With a surgical adventure this week, I had a psychological dry-run of sorts for the flight. The schedule for inguinal hernia surgery--third time, same spot--required me to be in the surgery waiting room at 11:30 a.m. on Monday, a kind of pre-departure lounge very like one in an airport. One television monitor showed the status of patients--by numbered, pale-colored blobs that oozed slowly, horizontally, across a grid from "scheduled" to "pre-op" to "OR" to "recovery." All other monitors for those awaiting flights--and their accompanying families, there to see them off--were fixed on a single channel that silently showed scenes reminiscent of those viewed by the people in the movie Soylant Green undergoing the early stages of euthanasia: mountain sunsets, mushrooms by mossy stones, white water birds taking flight, the tide going out. Across these scenes, like a slow IV drip, rolled bromides in white letters in a funerary font, paradoxically interesting only because of their shallowness, messages like "Life is good when there is hope," and "With a goal, life has meaning." These drips of mental anesthesia were given attribution as well, from The Wife of Bath to Sylvia Plath; these trivial snippets may have been cut from Bartlett's, though I can't imagine that any of the authors or speakers would have wished to see these thoughts a second time. We endured this for almost 5 hours before being summoned to pre-op. I slept through the flight.

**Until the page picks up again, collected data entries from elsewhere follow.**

(** What a run of the loop adds to the trace. *)
Lemma attempts_extend todo tr :
  Forall (fun attempt => attempt < max_retries) todo ->
  exists more,
    fst (attempts net prompt max_retries delay todo tr) = tr ++ more
    /\ posts more <= length todo
    /\ length (sleeps more) <= posts more
    /\ sum_list (sleeps more)
       <= sum_list ((fun attempt => delay * (attempt + 1)) <$> todo).
Proof.
  intros Hall. revert tr.
  induction Hall as [|attempt rest Hlt Hall IH]; intros tr.
  - exists []. cbn. rewrite app_nil_r. repeat split; lia.
  - cbn [attempts].
    destruct (attempt_body (net prompt attempt)) as [|v| |e].
    + destruct (IH ((tr ++ [Post prompt]) ++ [Sleep (delay * (attempt + 1))]))
        as (more & Hmore & Hp & Hs & Hsum).
      exists ([Post prompt; Sleep (delay * (attempt + 1))] ++ more).
      rewrite Hmore, <- !app_assoc. split; [reflexivity|].
      rewrite posts_app, sleeps_app, length_app, sum_list_with_app. cbn in *.
      repeat split; lia.
    + exists [Post prompt]. cbn. repeat split; lia.
    + exists [Post prompt]. cbn. repeat split; lia.
    + destruct (Z.of_nat attempt =? Z.of_nat max_retries - 1)%Z.
      * exists [Post prompt]. cbn. repeat split; lia.
      * destruct (IH ((tr ++ [Post prompt]) ++ [Sleep delay]))
          as (more & Hmore & Hp & Hs & Hsum).
        exists ([Post prompt; Sleep delay] ++ more).
        rewrite Hmore, <- !app_assoc. split; [reflexivity|].
        rewrite posts_app, sleeps_app, length_app, sum_list_with_app. cbn in *.
        repeat split; nia.
Qed.

(** A run that raises has gone through its whole range, and raises what
    the last attempt of the budget threw. *)
Lemma attempts_raise n a tr tr' e :
  a + n = max_retries ->
  attempts net prompt max_retries delay (seq a n) tr = (tr', Raise e) ->
  1 <= n
  /\ attempt_body (net prompt (max_retries - 1)) = Throw e
  /\ posts tr' = posts tr + n.
Proof.
  revert a tr. induction n as [|n IH]; intros a tr Hlen; [discriminate|].
  cbn [seq attempts].
  destruct (attempt_body (net prompt a)) as [|v| |e'] eqn:Hbody; try discriminate.
  - intros Hrun. apply IH in Hrun as (_ & Hlast & Hposts); [|lia].
    rewrite Hposts, !posts_app. cbn. repeat split; (lia || assumption).
  - destruct (Z.eqb_spec (Z.of_nat a) (Z.of_nat max_retries - 1)) as [Heq|Hne].
    + intros [= <- <-]. assert (n = 0) as -> by lia.
      replace (max_retries - 1) with a by lia.
      rewrite posts_app. cbn. repeat split; (lia || assumption).
    + destruct n as [|n]; [lia|].
      intros Hrun. apply IH in Hrun as (_ & Hlast & Hposts); [|lia].
      rewrite Hposts, !posts_app. cbn. repeat split; (lia || assumption).
Qed.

Around 9 p.m. an attendant rolled me out to B level in the parking garage of the medical center.
After taking great care of me for two days, Linda went back to work, and, even though I'm getting around fairly well, if sorely, I wrote her today to tell her I had been crawling on the floor since she left and surviving on toilet water and raw potatoes, the only food I could reach, on the bottom shelf of the refrigerator. Bruce kindly stopped by early this afternoon with a sundae for me from McDonald's. He also very graciously moved some boxes around for me, getting them out of the living room so the house seems a little less cluttered.
Our pack-out dates have finally been determined: we will be out of the house by the 14th and out of the country on the 22d. It feels a little bit frantic now. I met with our property manager this morning and passed over the keys, and I called State Farm to change the house insurance to that of a rental; afterwards I picked up our car titles at the bank, scheduled the cats' last visit to the vet to get health certificates, and tried in vain to get a cleaning company scheduled to come out on the 16th. This holiday weekend, while others are having grand times with their families, I shall stew and go over my lists and move some of my 50 sticky notes around.